**WHAT YOU HAVE TO DO:**
Line by line, copy the material that follows without leaving anything out.

BEGIN

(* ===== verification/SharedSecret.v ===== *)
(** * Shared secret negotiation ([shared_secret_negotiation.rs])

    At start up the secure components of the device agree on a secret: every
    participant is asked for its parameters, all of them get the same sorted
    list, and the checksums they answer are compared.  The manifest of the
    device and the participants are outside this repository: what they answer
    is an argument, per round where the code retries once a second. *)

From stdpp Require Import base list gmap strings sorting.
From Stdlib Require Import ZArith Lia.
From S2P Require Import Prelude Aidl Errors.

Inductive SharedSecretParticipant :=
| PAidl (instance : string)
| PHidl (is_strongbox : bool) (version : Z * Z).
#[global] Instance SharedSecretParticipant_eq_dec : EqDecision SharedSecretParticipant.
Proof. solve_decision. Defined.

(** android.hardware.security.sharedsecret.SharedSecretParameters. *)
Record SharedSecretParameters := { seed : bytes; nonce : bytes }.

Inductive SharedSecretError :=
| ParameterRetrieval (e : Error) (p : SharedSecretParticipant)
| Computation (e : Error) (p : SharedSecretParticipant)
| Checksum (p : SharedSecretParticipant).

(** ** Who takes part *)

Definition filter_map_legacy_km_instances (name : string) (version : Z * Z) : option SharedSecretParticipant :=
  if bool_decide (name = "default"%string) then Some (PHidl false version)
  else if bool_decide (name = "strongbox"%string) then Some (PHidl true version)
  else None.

END

**ANSWER TO THIS TASK:**
(* ===== verification/SharedSecret.v ===== *)
(** * Shared secret negotiation ([shared_secret_negotiation.rs])

    At start up the secure components of the device agree on a secret: every
    participant is asked for its parameters, all of them get the same sorted
    list, and the checksums they answer are compared.  The manifest of the
    device and the participants are outside this repository: what they answer
    is an argument, per round where the code retries once a second. *)

From stdpp Require Import base list gmap strings sorting.
From Stdlib Require Import ZArith Lia.
From S2P Require Import Prelude Aidl Errors.

Inductive SharedSecretParticipant :=
| PAidl (instance : string)
| PHidl (is_strongbox : bool) (version : Z * Z).
#[global] Instance SharedSecretParticipant_eq_dec : EqDecision SharedSecretParticipant.
Proof. solve_decision. Defined.

(** android.hardware.security.sharedsecret.SharedSecretParameters. *)
Record SharedSecretParameters := { seed : bytes; nonce : bytes }.

Inductive SharedSecretError :=
| ParameterRetrieval (e : Error) (p : SharedSecretParticipant)
| Computation (e : Error) (p : SharedSecretParticipant)
| Checksum (p : SharedSecretParticipant).

(** ** Who takes part *)

Definition filter_map_legacy_km_instances (name : string) (version : Z * Z) : option SharedSecretParticipant :=
  if bool_decide (name = "default"%string) then Some (PHidl false version)
  else if bool_decide (name = "strongbox"%string) then Some (PHidl true version)
  else None.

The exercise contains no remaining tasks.